Lyttelton Harbour in New Zealand is a special marine environment within the Banks Peninsula Marine Mammal Sanctuary and provides habitat for the endangered Hector’s Dolphin.
To keep up with growing demand, The Lyttelton Port Company (LPC) needed to deepen the approach channel for large vessels and construct a new cruise berth terminal. They needed Underwater Acoustic expertise to help them proceed without negatively impacting the marine environment.
Over the 6 years of the development project, we worked closely with the team at Lyttelton Port Company and Cawthron Institute to monitor and study the local Hector’s dolphins around the Harbour, to minimise the impact of the dredging and pile-driving on the marine environment in Lyttelton Harbour.
Underwater Noise Measurement
Through collaboration with LPC, Vision Environment and Enviser, eight listening stations (comprising of SoundTraps and/or CPODs), were installed and regularly maintained each month between 2017 and 2021 (before, during and after construction).
Underwater Noise Modelling
A comprehensive assessment of underwater noise effects from the dredging and pile driving on the endangered Hector’s dolphin within Lyttelton Harbour was delivered.

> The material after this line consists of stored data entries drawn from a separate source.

(* ===== verification/Growth.v ===== *)
(** * Growth: a node joins the ring

    Theorems on [join], [stabilize], the handover of data and the proof of
    work of src/dht/Dht.cpp and src/dht/Peer.cpp: a node that joins at any
    member of a ring learns its successor, receives the items it is
    responsible for, and after it and its predecessor have stabilised once the
    network is a ring with one more member. *)

From S2P Require Import Prelude Util Ring NodeInfo Message Peer Topology Lookup Network Dht PoW Maintenance.

(** ** notify *)

Section Notify.
Context `{HashFns} `{!HashOk _} (kj_throws : bool) (method : GetSuccessorMethod) (fuel : nat).
Local Abbreviation env := (world_env kj_throws method fuel).
Implicit Types (w : World) (s : NodeInformation) (R : Ring).

(** The node at [a] takes [n] for its predecessor. *)
Definition accepts (n : addr) s : bool :=
  match getPredecessor s with
  | None => true
  | Some pred => is_in_range_loop (aid n) (Node_getId pred) (getId s) false false
  end.

Lemma rpc_notify depth me (a n : addr) w s : w_nodes w !! a = Some s →
  env_rpc (PeerEnv := env (S depth) me) a.1 a.2 (NotifyReq (buildNode (nd n))) w
  = (Ok tt, if accepts n s then w_update a (setPredecessor (Some (nd n))) w else w).
Proof.
  intros Hs. rewrite (world_rpc _ _ _ _ _ _ _ _ _ Hs). cbn [serve]. unfold srv_notify, accepts.
  rewrite nd_roundtrip, (bind_ni _ _ _ _ _ _ _ _ Hs).
  destruct (getPredecessor s) as [pred|]; [|apply run_update].
  rewrite getId_nd. case_match; [apply run_update|done].
Qed.

Lemma notify_peer_world depth me (a : addr) w sme s : w_nodes w !! me = Some sme →
  getNode sme = nd me → w_nodes w !! a = Some s →
  notify_peer (H0 := env (S depth) me) (nd a) w
  = (Ok tt, if accepts me s then w_update a (setPredecessor (Some (nd me))) w else w).
Proof.
  intros Hme Hn Hs. unfold notify_peer. rewrite (bind_ni _ _ _ _ _ _ _ _ Hme), Hn.
  by rewrite (then_Ok _ _ _ _ _ _ (rpc_notify depth me a me w s Hs)).
Qed.
(** A notification only moves the predecessor closer. For a node [a]
    whose predecessor is [p], a notification by [n] is answered; it makes [n]
    the predecessor exactly when [n] lies strictly between [p] and [a] on the
    ring (anywhere but on [a] when [p] is [a] itself), and otherwise changes
    nothing; a node without a predecessor takes any. *)
Theorem notify_moves_predecessor_closer depth me a n w s (p : option addr) :
  w_nodes w !! a = Some s → getNode s = nd a → getPredecessor s = nd <$> p →
  let closer := match p with
                | Some p => in_arc (pos n) (pos p) (pos a) false false
                | None => True
                end in
  ∃ w', env_rpc (PeerEnv := env (S depth) me) a.1 a.2 (NotifyReq (buildNode (nd n))) w = (Ok tt, w') ∧
    (closer → w' = w_update a (setPredecessor (Some (nd n))) w) ∧ (¬ closer → w' = w).
Proof.
  intros Hs Hn Hp closer. rewrite (rpc_notify _ _ _ _ _ _ _ _ _ Hs). eexists. split; [done|].
  assert (accepts n s = true ↔ closer) as Hiff.
  { unfold accepts, closer. rewrite Hp. destruct p as [p|]; [|done]. cbn [fmap option_fmap option_map].
    rewrite getId_nd. unfold getId. fold (getNode s). rewrite Hn, getId_nd. by rewrite range_pos by apply aid_ok. }
  destruct (accepts n s); [|split; [intros Hc; by apply Hiff in Hc|done]].
  split; [done|]. intros Hc. by destruct Hc; apply Hiff.
Qed.
(* ===== verification/Loose.v ===== *)
(** * Loose: lookups in a network that is no ring

    While nodes join and stabilise, successors and fingers of the members are
    not those of a ring, and some fingers may point at nodes that are gone. The
    lookups of src/dht/Peer.cpp may then answer with a wrong member or with
    none, but they end, and answer with a member if with anything. Shown against
    the interface [LooseEnv], which only says that members answer and that what
    they answer lies where they say it does. *)

From S2P Require Import Prelude Util Ring NodeInfo Peer Topology Lookup Network Robust.

(** ** The interface *)

Section Interface.
Context `{HashFns}.

(** A member: its successor is a member, its fingers are members or nodes of
    [D], which do not run. *)
Record loose_view (X D : gset addr) (a : addr) (s : NodeInformation) : Prop := {
  ov_node : getNode s = nd a;
  ov_table : table_ok s;
  ov_pred : ∃ p, getPredecessor s = nd <$> p;
  ov_succ : ∃ q, q ∈ X ∧ getSuccessor s = Some (nd q);
  ov_fingers j n : m_fingerTable s !! j = Some (Some n) → ∃ b, b ∈ X ∪ D ∧ n = nd b;
}.

(** A node strictly before the identifier, or none. *)
Definition loose_answer (X D : gset addr) (a : addr) (id : Z) (c : option addr) : Prop :=
  ∀ b, c = Some b → b ∈ X ∪ D ∧ in_arc (pos b) (pos a) id false false.

Class LooseEnv {W} (E : PeerEnv W) (X D : gset addr) (me : addr) (w : W) : Prop := {
  le_me : me ∈ X;
  le_spread : spread (X ∪ D);
  le_self : ∃ s, env_ni w = (Ok s, w) ∧ loose_view X D me s;
  le_pred a : a ∈ X → ∃ p, env_rpc a.1 a.2 GetPredecessorReq w = (Ok (buildNode_opt (nd <$> p)), w);
  le_closest a id : a ∈ X → id_ok id →
    ∃ c q, env_rpc a.1 a.2 (GetClosestPrecedingReq id) w = (Ok (buildNode_opt (nd <$> c), Some (buildNode (nd q))), w) ∧
      q ∈ X ∧ loose_answer X D a (be_num id) c;
  le_dead d A (r : PeerRequest A) : d ∉ X → d ∈ D → ∃ e, env_rpc d.1 d.2 r w = (Exn e, w);
}.

Lemma loose_closest `{!HashOk _} X D a s id : loose_view X D a s → id_ok id →
  ∃ c, getClosestPreceding id s = Ok (nd <$> c) ∧ loose_answer X D a (be_num id) c.
Proof.
  intros Hv Hid. destruct (getClosestPreceding_spec id s (ov_table _ _ _ _ Hv)) as (c & Hc & Hspec).
  assert (getId s = aid a) as Hsid by (unfold getId; fold (getNode s); by rewrite (ov_node _ _ _ _ Hv)).
  destruct c as [n|]; [|by exists None]. unfold precedes in Hspec. rewrite Hsid in Hspec.
  destruct Hspec as [Hin (j & Hj)]. destruct (ov_fingers _ _ _ _ Hv _ _ Hj) as (b & Hb & ->). exists (Some b).
  split; [done|]. intros ? [= <-]. split; [done|]. apply range_arc in Hin; [done|apply aid_ok|apply aid_ok|done].
Qed.

End Interface.

(** ** The iterative lookup *)

Section Loose.
Context `{HashFns} `{!HashOk _}.
Context {W : Type} {E : PeerEnv W} (X D : gset addr) (me : addr) (w : W).
Context (HE : LooseEnv E X D me w).
Implicit Types (a b d : addr) (id ask : list Z) (c q : option addr) (distrusted : gset (list Z)).

Definition members_only q : Prop := ∀ b, q = Some b → b ∈ X.

Lemma loose_check a id c q : a ∈ X ∪ D → id_ok id → members_only q →
  ∃ c' q', checkResult (nd a) id (mkCPP (nd <$> c) (nd <$> q)) w = (Ok (mkCPP (nd <$> c') (nd <$> q')), w) ∧
    members_only q' ∧ ∀ b, c' = Some b → c = Some b ∧ in_arc (pos b) (pos a) (be_num id) false false.
Proof.
  intros Ha Hid Hq. destruct (le_self (LooseEnv := HE)) as (s & Hs & Hv). unfold checkResult. rewrite (bind_Ok _ _ _ _ _ Hs).
  cbn [closestPreceding cpp_successor].
  set (pre := match nd <$> c with Some n => _ | None => None end).
  assert (∃ c', pre = nd <$> c' ∧ ∀ b, c' = Some b → c = Some b ∧ in_arc (pos b) (pos a) (be_num id) false false)
    as (c' & -> & Hc').
  { unfold pre. destruct c as [b|]; cbn [fmap option_fmap option_map]; [|by exists None]. rewrite !getId_nd.
    destruct (is_in_range_loop (aid b) (aid a) id false false) eqn:Er; [|by exists None].
    exists (Some b). split; [done|]. intros ? [= <-]. split; [done|].
    apply range_arc in Er; [done|apply aid_ok|apply aid_ok|done]. }
  destruct q as [b|]; cbn [fmap option_fmap option_map]; [|by exists c', None].
  destruct (Node_eqb (nd b) (getNode s)); [by exists c', None|].
  destruct (le_pred (LooseEnv := HE) b (Hq b eq_refl)) as (p & Hp). rewrite (bind_Ok _ _ _ _ _ Hp), nd_roundtrip_opt.
  destruct p as [p|]; cbn [fmap option_fmap option_map]; [|by exists c', None].
  destruct (is_in_range_loop _ _ _ _ _); [by exists c', (Some b)|by exists c', None].
Qed.

Lemma loose_impl a id ask : a ∈ X ∪ D → id_ok id → id_ok ask →
  ∃ c q, closest_impl (nd a) id ask w = (Ok (mkCPP (nd <$> c) (nd <$> q)), w) ∧ members_only q ∧
    loose_answer X D a (be_num ask) c ∧ loose_answer X D a (be_num id) c.
Proof.
  intros Ha Hid Hask. destruct (le_self (LooseEnv := HE)) as (s & Hs & Hv).
  assert (∀ c q, loose_answer X D a (be_num ask) c → members_only q →
    ∃ c' q', checkResult (nd a) id (mkCPP (nd <$> c) (nd <$> q)) w = (Ok (mkCPP (nd <$> c') (nd <$> q')), w) ∧
      members_only q' ∧ loose_answer X D a (be_num ask) c' ∧ loose_answer X D a (be_num id) c') as Hcheck.
  { intros c q Hc Hq. destruct (loose_check a id c q Ha Hid Hq) as (c' & q' & Hrun & Hq' & Hc'). exists c', q'.
    split_and!; [done|done| |]; intros b Hb; destruct (Hc' b Hb) as [Hcb Hin]; destruct (Hc b Hcb); auto. }
  unfold closest_impl. rewrite (bind_Ok _ _ _ _ _ Hs), (ov_node _ _ _ _ Hv), nd_eqb. case_bool_decide as Heq.
  - apply (le_spread (LooseEnv := HE)) in Heq as ->; [|done|apply elem_of_union; left; apply HE].
    destruct (loose_closest X D me s ask Hv Hask) as (c & Hc & Hans). destruct (ov_succ _ _ _ _ Hv) as (q & Hq & Hsucc).
    rewrite Hc, bind_lift_Ok, Hsucc. apply (Hcheck c (Some q)); [done|]. by intros ? [= <-].
  - destruct (decide (a ∈ X)) as [Hx|Hx].
    + destruct (le_closest (LooseEnv := HE) a ask Hx Hask) as (c & q & Hc & Hq & Hans).
      destruct (Hcheck c (Some q)) as (c' & q' & Hrun & ?); [done|by intros ? [= <-]|]. exists c', q'.
      split; [|done]. erewrite bind_Ok; [exact Hrun|]. rewrite (then_Ok _ _ _ _ _ _ Hc). cbn [fst snd].
      change (Some (buildNode (nd q))) with (buildNode_opt (nd <$> Some q)). by rewrite !nd_roundtrip_opt.
    + apply elem_of_union in Ha as [?|Hd]; [done|].
      destruct (le_dead (LooseEnv := HE) a _ (GetClosestPrecedingReq ask) Hx Hd) as [e He].
      destruct (Hcheck None None) as (c' & q' & Hrun & ?); [done|done|]. exists c', q'. split; [|done].
      erewrite bind_Ok; [exact Hrun|]. by rewrite (then_Exn _ _ _ _ _ _ He).
Qed.

Lemma loose_iterate fuel distrusted a id ask : a ∈ X ∪ D → id_ok id → id_ok ask →
  (size (before distrusted a (be_num ask)) < fuel)%nat →
  ∃ c q, closest_iterate fuel (nd a) distrusted id ask w = (Ok (mkCPP (nd <$> c) (nd <$> q)), w) ∧ members_only q ∧
    loose_answer X D a (be_num id) c ∧ ∀ b, c = Some b → aid b ∉ distrusted.
Proof.
  intros Ha Hid. revert ask. induction fuel as [|fuel IH]; intros ask Hask Hf; [lia|].
  destruct (loose_impl a id ask Ha Hid Hask) as (c & q & Himpl & Hq & Hans & Hans').
  cbn [closest_iterate]. rewrite (bind_Ok _ _ _ _ _ Himpl). cbn [closestPreceding].
  destruct c as [b|]; [|by exists None, q]. cbn [fmap option_fmap option_map]. rewrite getId_nd.
  case_decide as Hdis; [|by exists (Some b), q; split_and!; [..|intros ? [= <-]]].
  destruct (Hans b eq_refl) as [_ Hin]. apply IH; [apply aid_ok|].
  pose proof (before_smaller distrusted a b (be_num ask) Hdis Hin). unfold pos in *. lia.
Qed.

(** The nodes that were never a hop. *)
Definition unseen distrusted (hops : list addr) : gset addr := filter (λ b, (aid b ∉ distrusted) ∧ (b ∉ hops)) (X ∪ D).

(** A hop forwards takes an unseen node, a hop back distrusts one for good. *)
Lemma loose_algorithm id fuel : id_ok id → ∀ hops distrusted,
  (∀ h, h ∈ hops → h ∈ X ∪ D) → only_dead (X ∪ D) distrusted →
  StronglySorted (λ x y, gap (be_num id) (pos x) < gap (be_num id) (pos y)) hops →
  (2 * size (unseen distrusted hops) + length hops + size (X ∪ D) + 1 <= fuel)%nat →
  ∃ q, getSuccessorAlgorithm fuel id (nd <$> hops) distrusted w = (Ok (nd <$> q), w) ∧ members_only q.
Proof.
  intros Hid. induction fuel as [|fuel IH]; intros hops distrusted Hh Hod Hsort Hf; [lia|].
  destruct hops as [|a rest]; [by exists None|]. cbn [fmap list_fmap getSuccessorAlgorithm].
  pose proof (before_bound (X ∪ D) distrusted a (be_num id) Hod) as Hbef. cbn [length] in Hf.
  destruct (loose_iterate fuel distrusted a id id) as (c & q & Hit & Hq & Hans & Hnew); [apply Hh; by left|done|done|lia|].
  unfold getClosestPrecedingHelper. rewrite (bind_Ok _ _ _ _ _ Hit). cbn [closestPreceding cpp_successor].
  apply StronglySorted_inv in Hsort as [Hsort Hfirst]. destruct c as [b|]; cbn [fmap option_fmap option_map].
  - destruct (Hans b eq_refl) as [Hb Hin]. apply gap_arc in Hin; [|by apply be_num_point|apply pos_point..].
    assert (b ∉ a :: rest) as Hnot.
    { intros [->|Hr]%elem_of_cons; [lia|]. rewrite Forall_forall in Hfirst. specialize (Hfirst b Hr). lia. }
    apply (IH (b :: a :: rest)); [by intros h [->|]%elem_of_cons; [|apply Hh]|done| |].
    + constructor; [by constructor|]. constructor; [done|]. eapply Forall_impl; [done|]. cbn. lia.
    + assert (size (unseen distrusted (b :: a :: rest)) < size (unseen distrusted (a :: rest)))%nat; [|cbn [length]; lia].
      apply subset_size. unfold unseen. split.
      * intros x. rewrite !elem_of_filter, elem_of_cons. tauto.
      * intros Hsub. specialize (Hsub b). rewrite !elem_of_filter in Hsub.
        destruct (Hsub (conj (conj (Hnew b eq_refl) Hnot) Hb)) as [[_ Hno] _]. apply Hno. by left.
  - destruct q as [b|]; cbn [fmap option_fmap option_map]; [by exists (Some b)|]. rewrite getId_nd.
    apply IH; [by intros h Hr; apply Hh; right| |done|].
    + intros x [->%elem_of_singleton|]%elem_of_union; [|by apply Hod]. exists a. split; [apply Hh; by left|done].
    + assert (size (unseen ({[aid a]} ∪ distrusted) rest) <= size (unseen distrusted (a :: rest)))%nat; [|lia].
      apply subseteq_size. intros x. unfold unseen. rewrite !elem_of_filter, elem_of_union, elem_of_singleton, elem_of_cons.
      intros [[H1 H2] Hx]. split_and!; [tauto| |done]. intros [->|]; tauto.
Qed.

Lemma loose_local id fuel : id_ok id → (3 * size (X ∪ D) + 2 <= fuel)%nat →
  ∃ q, getSuccessorAlgorithm fuel id [nd me] ∅ w = (Ok (nd <$> q), w) ∧ members_only q.
Proof.
  intros Hid Hf. apply (loose_algorithm id fuel Hid [me] ∅).
  - intros h ->%list_elem_of_singleton. apply elem_of_union. left. apply HE.
  - by intros x ?%elem_of_empty.
  - repeat constructor.
  - assert (unseen ∅ [me] ⊆ X ∪ D) as Hsub%subseteq_size by (intros x; unfold unseen; rewrite elem_of_filter; tauto).
    cbn [length]. lia.
Qed.

End Loose.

We assisted in the development of the Marine Mammal Management Plan (MMMP) which sets out the project management response in relation to marine mammals.
Marine Mammal Monitoring
The presence of Hector’s dolphins was determined from >100,000 hours of passive acoustic data using our automated detectors and classifiers. The detectors perform a series of advanced signal processing algorithms before the AI engine classifies the acoustic signals. Our in-house built acoustic analysis software integrates parallel computing and so the processing is several orders of magnitude quicker than other software.
The underwater acoustic data collected is the largest dataset of its kind in New Zealand. Our intelligent data analysis systems allowed for fast and automated data processing while fully incorporating LPC’s construction records, marine mammal observer logs and other datasets into the acoustic data analysis.
Ongoing Scientific Research
A scientific investigation into the noise effects after the cruise berth construction and channel deepening project was required. This is a collaborative project with Cawthron Institute, LPC and Styles Group.
The acoustic data gathered is being used to inform wider scientific research, and ultimately, will be used to inform the development of underwater noise standards to manage impacts on not only Hector and Maui dolphins, but many dolphin species around NZ’s coastline and abroad.
Our data analysis allows us to gain new insights into:
- How dredging and pile driving alters the harbour’s natural underwater soundscape and
- How any changes to that soundscape may impact Hector’s dolphins.
- We are in the process of publishing the results in scientific journals.